(** On a paper the page cannot be made of, the first batch raises. *)
Lemma main_bad_paper files :
  ~ paper_ok p -> 9 <= Z.of_nat (length files) ->
  main s p open save output_dir_path files = Raise ValueError.
Proof.
  intros N Hn. unfold main. set (n := Z.of_nat (length files)) in *.
  replace (n =? 0) with false by lia. replace (n <? 9) with false by lia.
  replace (n / 9 * 9 =? 0) with false by zdiv.
  replace (n / 9 * 9) with ((n / 9 - 1 + 1) * 9) by lia.
  rewrite range_step_9, (range_cons 0) by zdiv. cbn [map fold_m].
  unfold process_batch at 1.
  rewrite sheet_name_ok by (apply slice_nonempty; unfold n in *; zdiv). cbn [bind].
  now rewrite sheet_layout_any, (blank_page_raise p N).
Qed.

(** *** On a paper of a size that is not negative *)

Context (paper : paper_ok p).

(** One turn of the loop, on a full chunk. *)
Lemma process_batch_step files chunks j :
  0 <= j -> j * 9 + 9 <= Z.of_nat (length files) -> Z.of_nat (length chunks) = j ->
  process_batch s p open save output_dir_path files
    (after s p open save output_dir_path chunks) (0 + j * 9)
  = Ok (after s p open save output_dir_path (chunks ++ [chunk_at files j])).
Proof.
  intros Hj Hl <-. unfold process_batch. rewrite Z.add_0_l.
  rewrite sheet_name_ok by (apply slice_nonempty; lia). cbn [bind].
  rewrite (sheet_layout s p save _ paper). unfold after. cbn [bind num_sheets_created saved failed reported].
  rewrite !map_app, !concat_app, length_app, Nat2Z.inj_add. cbn [map concat length].
  rewrite !app_nil_r. unfold saved_of, failed_of, report_of, save_of, sheet_of, chunk_at.
  cbn [fst snd]. reflexivity.
Qed.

◆ TASK:
Pick out each line in the material containing "replace".

◆ SOLUTION FOR THIS EXERCISE:
  replace (n =? 0) with false by lia. replace (n <? 9) with false by lia.
  replace (n / 9 * 9 =? 0) with false by zdiv.
  replace (n / 9 * 9) with ((n / 9 - 1 + 1) * 9) by lia.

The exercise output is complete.